1. Pretreat Your Fabrics
Fabric off the bolt is treated with sizing and stiffeners that can make it very difficult to get an accurate sense of its true shape and size. When you buy the fabric for a new project, you should always wash and dry it first, according to the care instructions provided. Some delicate fabrics should not be washed; some may be rinsed and air dried, while others may be lightly steamed to help the fibres find their true shape.
2. Measure Twice, Cut Once
Careful measuring is one of the real secrets of sewing. Not only do you need to be able to measure the person for whom you’re creating or altering a garment, but transferring those measurements to your pattern and your fabric are just as crucial. If you’re new to taking measurements for sewing, check out this simple guide. When it’s time to transfer them to your prepared fabric, it’s best to use a surface large enough to support all of your fabric, like a cutting table, or, lacking that, a clean floor.
3. Use the Right Tools for the Job
Trying to make do with the wrong tools is a recipe for frustration and mistakes.

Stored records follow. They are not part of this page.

(** * ACNH recipe checklist (app.js): a shallow embedding and its properties

    The browser page keeps four module-level variables ([allRecipes],
    [currentCategory], [searchText], [ownedIds]), one entry of
    [localStorage] and two DOM nodes it writes to ([stats], [recipeGrid]).
    The embedding threads them through an explicit [state] record; a
    function that can throw returns an [outcome].

    JavaScript strings are sequences of UTF-16 code units; they are
    modelled as [list N].  Literals of the source are written
    [js "..."], which decodes the UTF-8 bytes of the Rocq literal. *)

From Stdlib Require Import String Ascii ZArith NArith List Bool Lia.
From Stdlib Require Import DecimalN DecimalFacts Sorted.
From stdpp Require Import gmap list.
Import ListNotations.

Local Open Scope N_scope.

(** ** JavaScript strings *)

Abbreviation jstring := (list N).

(** Code units of the UTF-8 byte sequence [bs] (one to four bytes per code
    point; a code point above U+FFFF becomes a surrogate pair). *)
Fixpoint utf8_decode (bs : list N) : jstring :=
  match bs with
  | [] => []
  | b :: rest =>
      if b <? 0x80 then b :: utf8_decode rest
      else if b <? 0xE0 then
        match rest with
        | b1 :: r => ((b mod 32) * 64 + b1 mod 64) :: utf8_decode r
        | _ => []
        end
      else if b <? 0xF0 then
        match rest with
        | b1 :: b2 :: r =>
            ((b mod 16) * 4096 + (b1 mod 64) * 64 + b2 mod 64) :: utf8_decode r
        | _ => []
        end
      else
        match rest with
        | b1 :: b2 :: b3 :: r =>
            let cp := (b mod 8) * 262144 + (b1 mod 64) * 4096
                      + (b2 mod 64) * 64 + b3 mod 64 in
            let v := cp - 0x10000 in
            (0xD800 + v / 1024) :: (0xDC00 + v mod 1024) :: utf8_decode r
        | _ => []
        end
  end.

Definition js (s : string) : jstring :=
  utf8_decode (List.map N_of_ascii (list_ascii_of_string s)).

Definition jstring_eqb (a b : jstring) : bool :=
  bool_decide (a = b).

(** [String.prototype.startsWith] and [String.prototype.includes]. *)
Fixpoint startsWith (s k : jstring) {struct k} : bool :=
  match k with
  | [] => true
  | c :: k' =>
      match s with
      | [] => false
      | d :: s' => (c =? d) && startsWith s' k'
      end
  end.

Fixpoint includes (s k : jstring) : bool :=
  startsWith s k ||
  match s with
  | [] => false
  | _ :: s' => includes s' k
  end.

(** [String.prototype.trim] removes WhiteSpace and LineTerminator code
    points (ECMA-262, table of white space code points and category Zs)
    from both ends. *)
Definition is_js_space (c : N) : bool :=
  (c =? 0x09) || (c =? 0x0A) || (c =? 0x0B) || (c =? 0x0C) || (c =? 0x0D)
  || (c =? 0x20) || (c =? 0xA0) || (c =? 0x1680)
  || ((0x2000 <=? c) && (c <=? 0x200A))
  || (c =? 0x2028) || (c =? 0x2029) || (c =? 0x202F) || (c =? 0x205F)
  || (c =? 0x3000) || (c =? 0xFEFF).

Fixpoint trimStart (s : jstring) : jstring :=
  match s with
  | [] => []
  | c :: s' => if is_js_space c then trimStart s' else s
  end.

While it’s almost always fine to have basic equipment rather than fancy alternatives, sometimes a tiny tweak can be helpful, like having extra long, sharp pins for dressmaking, or ball-point sewing machine needles to use with knits. Know what equipment your project requires, and plan accordingly.
4. Stitch in One Direction
When stitching long seams, such as princess seams in a gown, or joining panels for curtains, there’s always a slight amount of pull in the fabric running in the direction you stitch. It’s not enough to be noticeable, typically, but it can become evident if parallel seams are stitched in opposite directions. To avoid this, start all parallel seams at the same end of the project, working from top to bottom.

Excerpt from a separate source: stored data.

(** ** Flushing *)


(** C3, as the code has it.  On a loaded bucket [flush] returns.  When the
    flag is set, the file afterwards holds exactly the first [length] bytes
    of the data, or is absent when the length is zero, and the flag is
    cleared; when the flag is clear, the file is left as it was.  The data
    is released exactly when [unload] is asked for. *)
Theorem flush_persists (b : ZektaTimeBucket) (d : ResizeableBuffer) (unload : bool) :
  b_data b = Some d ->
  exists b',
    flush unload b = (Returned tt, b') /\
    b_file b' = (if b_requireFlush b then persisted d else b_file b) /\
    b_requireFlush b' = false /\
    b_data b' = (if unload then None else Some d).
Proof.
  intros Hd. unfold flush, persisted. rewrite Hd.
  destruct (b_requireFlush b) eqn:Hflag.
  - destruct (rb_length d =? 0); destruct unload; eexists;
      (split; [reflexivity|]); cbn; auto.
  - destruct unload; eexists; (split; [reflexivity|]); cbn; auto.
Qed.

Lemma flush_persists_witness :
  exists b',
    flush false bucketWithTies = (Returned tt, b') /\
    b_file b' = Some [3; 0; 0; 0; 0; 0; 0; 0; 8;   5; 0; 0; 0; 0; 0; 0; 0; 1;
                      5; 0; 0; 0; 0; 0; 0; 0; 2;   5; 0; 0; 0; 0; 0; 0; 0; 3;
                      7; 0; 0; 0; 0; 0; 0; 0; 9].
Proof.
  destruct (flush_persists bucketWithTies (dataOf bucketWithTies) false)
    as (b' & Hflush & Hfile & _).
  - vm_compute. reflexivity.
  - exists b'. split; [exact Hflush|]. rewrite Hfile. vm_compute. reflexivity.
Defined.

(** C3, as the specification words it, fails on a bucket whose flag is
    clear while its data differs from the file: after the failed [insert]
    the data holds two records, and [flush] leaves the file absent. *)
Lemma flush_skips_clean_bucket : ~ flushPersistsData bucketAfterFailedInsert.
Proof.
  intros H.
  specialize (H (dataOf bucketAfterFailedInsert) false bucketAfterFailedInsert
                eq_refl eq_refl).
  vm_compute in H. discriminate H.
Qed.

(** ** A batch that fails part-way *)



Lemma insert_step_accepts (b : ZektaTimeBucket) (e : TimeSeriesEntry)
    (array : list TimeSeriesEntry) :
  acceptable b e ->
  insert_step e (array, b)
  = (match fst (pushRaw (entry_time e) (entry_value e) b) with
     | Returned _ => Returned tt
     | Thrown err => Thrown err
     end,
     (array, snd (pushRaw (entry_time e) (entry_value e) b))).
Proof.
  intros [Hr Hv]. unfold insert_step, bind, withEntries, throwIfTimeOutOfRange,
    throwIfValueLengthIsInvalid, ret.
  rewrite Hr. cbn [negb].
  destruct (Z.eqb_spec (Z.of_nat (length (entry_value e))) (b_valueByteLength b));
    [|contradiction].
  cbn [negb]. by destruct (pushRaw _ _ b) as [[off|err] b1].
Qed.


Lemma Array_sort_place_Permutation {A} (compare : A -> A -> Z) (x : A) (l : list A) :
  Array_sort_place compare x l ≡ₚ x :: l.
Proof.
  induction l as [|y l IH]; simpl; [reflexivity|].
  destruct (_ <=? _); [reflexivity|]. rewrite IH. apply perm_swap.
Qed.

Lemma Array_sort_Permutation {A} (compare : A -> A -> Z) (l : list A) :
  Array_sort compare l ≡ₚ l.
Proof.
  induction l as [|x l IH]; simpl; [reflexivity|].
  by rewrite Array_sort_place_Permutation, IH.
Qed.

Lemma Array_sort_place_sorted (x : TimeSeriesEntry) (l : list TimeSeriesEntry) :
  StronglySorted Z.le (timesOf l) ->
  StronglySorted Z.le (timesOf (Array_sort_place sortTimeSeriesEntries x l)).
Proof.
  induction l as [|y l IH]; intros Hss; simpl.
  - repeat constructor.
  - unfold sortTimeSeriesEntries at 1.
    simpl in Hss. apply StronglySorted_cons in Hss as [Hall Hss].
    destruct (Z.leb_spec (entry_time x - entry_time y) 0) as [Hle|Hgt]; simpl.
    + apply StronglySorted_cons. split.
      * constructor; [lia|]. eapply Forall_impl; [exact Hall|]. simpl. intros; lia.
      * apply StronglySorted_cons. auto.
    + apply StronglySorted_cons. split; [|by apply IH].
      unfold timesOf. rewrite (Array_sort_place_Permutation _ x l). simpl.
      constructor; [lia | exact Hall].
Qed.

(** The model of [entries.sort(sortTimeSeriesEntries)] orders the batch by
    ascending time and keeps its entries. *)
Lemma Array_sort_sorted (l : list TimeSeriesEntry) :
  StronglySorted Z.le (timesOf (Array_sort sortTimeSeriesEntries l)) /\
  Array_sort sortTimeSeriesEntries l ≡ₚ l.
Proof.
  split; [|apply Array_sort_Permutation].
  induction l as [|x l IH]; simpl; [constructor|]. by apply Array_sort_place_sorted.
Qed.



(** ** Selection across the buckets of a series *)

Lemma onBucket_fst {A} (i : Z) (m : M ZektaTimeBucket A) (s : ZektaTimeSeries) :
  fst (onBucket i m s) =
  if i <? 0 then Thrown TypeError_undefined
  else match s_buckets s !! Z.to_nat i with
       | Some b => fst (m b)
       | None => Thrown TypeError_undefined
       end.
Proof.
  unfold onBucket. destruct (i <? 0); [reflexivity|].
  destruct (s_buckets s !! Z.to_nat i) as [b|]; [|reflexivity].
  by destruct (m b).
Qed.

(** A task of one bucket leaves the other buckets as they are. *)
Lemma onBucket_other {A B} (i j : Z) (m : M ZektaTimeBucket A) (m' : M ZektaTimeBucket B)
    (s : ZektaTimeSeries) :
  i <> j ->
  fst (onBucket j m' (snd (onBucket i m s))) = fst (onBucket j m' s).
Proof.
  intros Hij. rewrite !onBucket_fst.
  destruct (Z.ltb_spec j 0) as [|Hj]; [reflexivity|].
  unfold onBucket. destruct (Z.ltb_spec i 0) as [|Hi]; [reflexivity|].
  destruct (s_buckets s !! Z.to_nat i) as [b|] eqn:Hb; [|reflexivity].
  destruct (m b) as [r b1]. cbn [snd s_buckets set_s_buckets].
  rewrite list_lookup_insert_ne by lia. reflexivity.
Qed.

(** The tasks of distinct buckets settle as they would one by one. *)
Lemma allSettled_onBucket {A} (m : M ZektaTimeBucket A) (indexes : list Z) :
  NoDup indexes ->
  forall s s0,
    (forall j, j ∈ indexes -> fst (onBucket j m s) = fst (onBucket j m s0)) ->
    fst (allSettled (map (fun i => onBucket i m) indexes) s)
    = map (fun i => settle (fst (onBucket i m s0))) indexes.
Proof.
  induction 1 as [|i indexes Hnotin Hnd IH]; intros s s0 Hsame; [reflexivity|].
  simpl. destruct (onBucket i m s) as [r s1] eqn:Hrun.
  destruct (allSettled _ s1) as [rs s2] eqn:Hrest. simpl.
  f_equal.
  - rewrite <- (Hsame i) by left. by rewrite Hrun.
  - rewrite <- (IH s1 s0); [by rewrite Hrest|].
    intros j Hj. rewrite <- (Hsame j) by (by right).
    replace s1 with (snd (onBucket i m s)) by (by rewrite Hrun).
    apply onBucket_other. intros ->. contradiction.
Qed.

Lemma rejectedReasons_reverse {A} (rs : list (PromiseSettledResult A)) :
  rejectedReasons (reverse rs) = reverse (rejectedReasons rs).
Proof.
  induction rs as [|[v|e] rs IH]; [reflexivity| |].
  - rewrite reverse_cons, rejectedReasons_app, IH. simpl. by rewrite app_nil_r.
  - rewrite reverse_cons, rejectedReasons_app, IH. simpl. by rewrite reverse_cons.
Qed.

Lemma fulfilledValues_reverse {A} (rs : list (PromiseSettledResult A)) :
  fulfilledValues (reverse rs) = reverse (fulfilledValues rs).
Proof.
  induction rs as [|[v|e] rs IH]; [reflexivity| |].
  - rewrite reverse_cons, fulfilledValues_app, IH. simpl. by rewrite reverse_cons.
  - rewrite reverse_cons, fulfilledValues_app, IH. simpl. by rewrite app_nil_r.
Qed.

Lemma rejectedReasons_reverseSettled {A} (rs : list (PromiseSettledResult (list A))) :
  rejectedReasons (map reverseSettled rs) = rejectedReasons rs.
Proof. induction rs as [|[v|e] rs IH]; simpl; congruence. Qed.

Lemma fulfilledValues_reverseSettled {A} (rs : list (PromiseSettledResult (list A))) :
  fulfilledValues (map reverseSettled rs) = map reverse (fulfilledValues rs).
Proof. induction rs as [|[v|e] rs IH]; simpl; congruence. Qed.

Lemma concat_reverse {A} (ls : list (list A)) :
  concat (reverse (map reverse ls)) = reverse (concat ls).
Proof.
  induction ls as [|l ls IH]; [reflexivity|].
  simpl. rewrite reverse_cons, concat_app, IH, reverse_app. simpl.
  by rewrite app_nil_r.
Qed.

Lemma settle_reverseOutcome {A} (o : outcome (list A)) :
  settle (reverseOutcome o) = reverseSettled (settle o).
Proof. by destruct o. Qed.

Lemma select_descending_fst (b : ZektaTimeBucket) (from to : Z) :
  fst (select {| opt_asc := false; opt_from := from; opt_to := to |} b)
  = reverseOutcome (fst (select {| opt_asc := true; opt_from := from; opt_to := to |} b)).
Proof. by rewrite select_descending. Qed.

(** C8.  For a single bucket and for a series, in whatever state and for
    whatever range: when [select] in ascending order returns a list,
    [select] in descending order returns exactly its reverse; when the
    former throws, so does the latter. *)
Theorem select_descending_is_reverse :
  (forall (b : ZektaTimeBucket) (from to : Z),
     match fst (select {| opt_asc := true; opt_from := from; opt_to := to |} b) with
     | Returned entries =>
         fst (select {| opt_asc := false; opt_from := from; opt_to := to |} b)
         = Returned (reverse entries)
     | Thrown e =>
         fst (select {| opt_asc := false; opt_from := from; opt_to := to |} b) = Thrown e
     end) /\
  (forall (s : ZektaTimeSeries) (from to : Z),
     match fst (Series_select {| opt_asc := true; opt_from := from; opt_to := to |} s) with
     | Returned entries =>
         fst (Series_select {| opt_asc := false; opt_from := from; opt_to := to |} s)
         = Returned (reverse entries)
     | Thrown _ =>
         exists e,
           fst (Series_select {| opt_asc := false; opt_from := from; opt_to := to |} s)
           = Thrown e
     end).
Proof.
  split.
  - intros b from to. rewrite select_descending_fst.
    by destruct (fst (select _ b)).
  - intros s from to. unfold Series_select. cbn [opt_asc opt_from opt_to].
    set (indexes := getTimeRangeBucketIndexesInArray s _).
    set (visited := seqZ (range_from indexes) (range_to indexes - range_from indexes)).
    set (ascending := {| opt_asc := true; opt_from := from; opt_to := to |}).
    set (descending := {| opt_asc := false; opt_from := from; opt_to := to |}).
    pose proof (allSettled_onBucket (select ascending) visited (NoDup_seqZ _ _) s s
                  (fun _ _ => eq_refl)) as Hasc.
    assert (Hnd : NoDup (reverse visited)).
    { rewrite reverse_Permutation. apply NoDup_seqZ. }
    pose proof (allSettled_onBucket (select descending) (reverse visited) Hnd s s
                  (fun _ _ => eq_refl)) as Hdesc.
    destruct (allSettled (map _ visited) s) as [rsA sA].
    destruct (allSettled (map _ (reverse visited)) s) as [rsD sD].
    cbn [fst] in Hasc, Hdesc.
    assert (HrsD : rsD = reverse (map reverseSettled rsA)).
    { rewrite Hasc, Hdesc.
      change (map ?f ?l) with (f <$> l). rewrite <- list_fmap_compose, fmap_reverse.
      f_equal. apply list_fmap_ext. intros _ i _. simpl.
      rewrite <- settle_reverseOutcome. f_equal.
      rewrite !onBucket_fst. destruct (i <? 0); [reflexivity|].
      destruct (s_buckets s !! Z.to_nat i); [|reflexivity].
      apply select_descending_fst. }
    unfold handlePromiseAllSettledResult. rewrite HrsD.
    rewrite rejectedReasons_reverse, rejectedReasons_reverseSettled.
    rewrite fulfilledValues_reverse, fulfilledValues_reverseSettled.
    destruct (rejectedReasons rsA) as [|e1 [|e2 errors]]; cbn [fst].
    + rewrite reverse_nil. cbn [fst]. by rewrite concat_reverse.
    + rewrite reverse_singleton. cbn [fst]. eauto.
    + rewrite !reverse_cons.
      destruct (reverse errors) as [|e3 [|e4 l]]; simpl; eauto.
Qed.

5. Transfer Pattern Marks Carefully
The marks on your pattern provide a helpful roadmap for assembling your project. It’s important to transfer them accurately, since even a slight error can lead to poor fit and make adjustments tricky. Transfer your patterns using tailor’s chalk, marking pencil or pen, or, for sheer or net fabric, with thread tracing. Be sure to catch seam allowances, darts, notches, and other landmarks that will make assembly straightforward.
6. Test Settings on Scraps
Nothing’s worse than having to pick out a tangle nest of thread when your sewing machine settings go awry. Every time you change your thread or adjust your settings to start a new project, it’s a good idea to make a few test stitches on a scrap of fabric to prevent damage to your project.
7. Use Quality Materials
While there’s no need to break the bank for the costliest materials available, you’ll never achieve a high-end look with low-end fabrics. Often, natural fibres like cotton, linen, wool, and silk provide a superior finish, but blended fabrics that include a low to moderate ratio of synthetic fibres can look equally smart, and have the virtue of added durability and, often, fewer wrinkles. Take a look at high-end fashion to see the characteristics of the fabrics to help improve your eye for quality.
8. Learn Basic Pattern Adjustments
Whether it’s accommodating full hips, a small bust, or broad shoulders, getting the fit right is the key to finished projects that look professional. While some tweaks can be made once the garment has been stitched together, you can save yourself a lot of hassle by making some tweaks ahead of time. Check out this handy resource for determining what alterations your pattern needs and how to make them.
9. Finish Your Seam Allowances
For a real professional finish, make sure there are no loose ends in your project—literally! From serging to French seams, there are lots of ways to give your seam allowances a little extra polish. The right option for your garment will depend on what types of seams and fabric you’re using, how wide your seam allowances are, and what kind of look you want to achieve with your finished seam.
10. Don’t Be Afraid of Hand Sewing
Many sewists seem to think hand sewing is the mark of an amateur, but in truth, some of the most expensive clothes on the planet are stitched almost entirely by hand! For invisible finishes, decorative stitching, or a personal touch, don’t be afraid to thread a needle and work by hand.
11. Press Thoroughly
Pressing while you sew isn’t just a way to flatten the fabric. Pressing and steaming helps give your work its final shape, locking stitches into the fabric and providing added flexibility as it’s needed. Curved seams can be a challenge to press; tools like a tailor’s ham can help with these tricky areas.
12. Add the Finishing Touches
Nothing finishes off a project like a little something special. Whether it’s a tag with your brand name and logo printed proudly across it, or a simple “Made with Love” stitched into the binding of a baby blanket, think about the finishing touches that can make your project really stand out from the crowd.
13. Practise, Practise, Practise!
The best way to improve your sewing is to try lots of new things! Start small; if you want to practise getting the fit of princess seams just right, start with a sundress instead of a wedding gown! Play with new fabrics and techniques by creating small projects like bags, lap-quilts, and other quick and easy items. For garment making, use inexpensive muslin to create versions of your projects. These toiles, as they’re called, serve the dual purpose of acting as patterns once you’ve got the fit just right.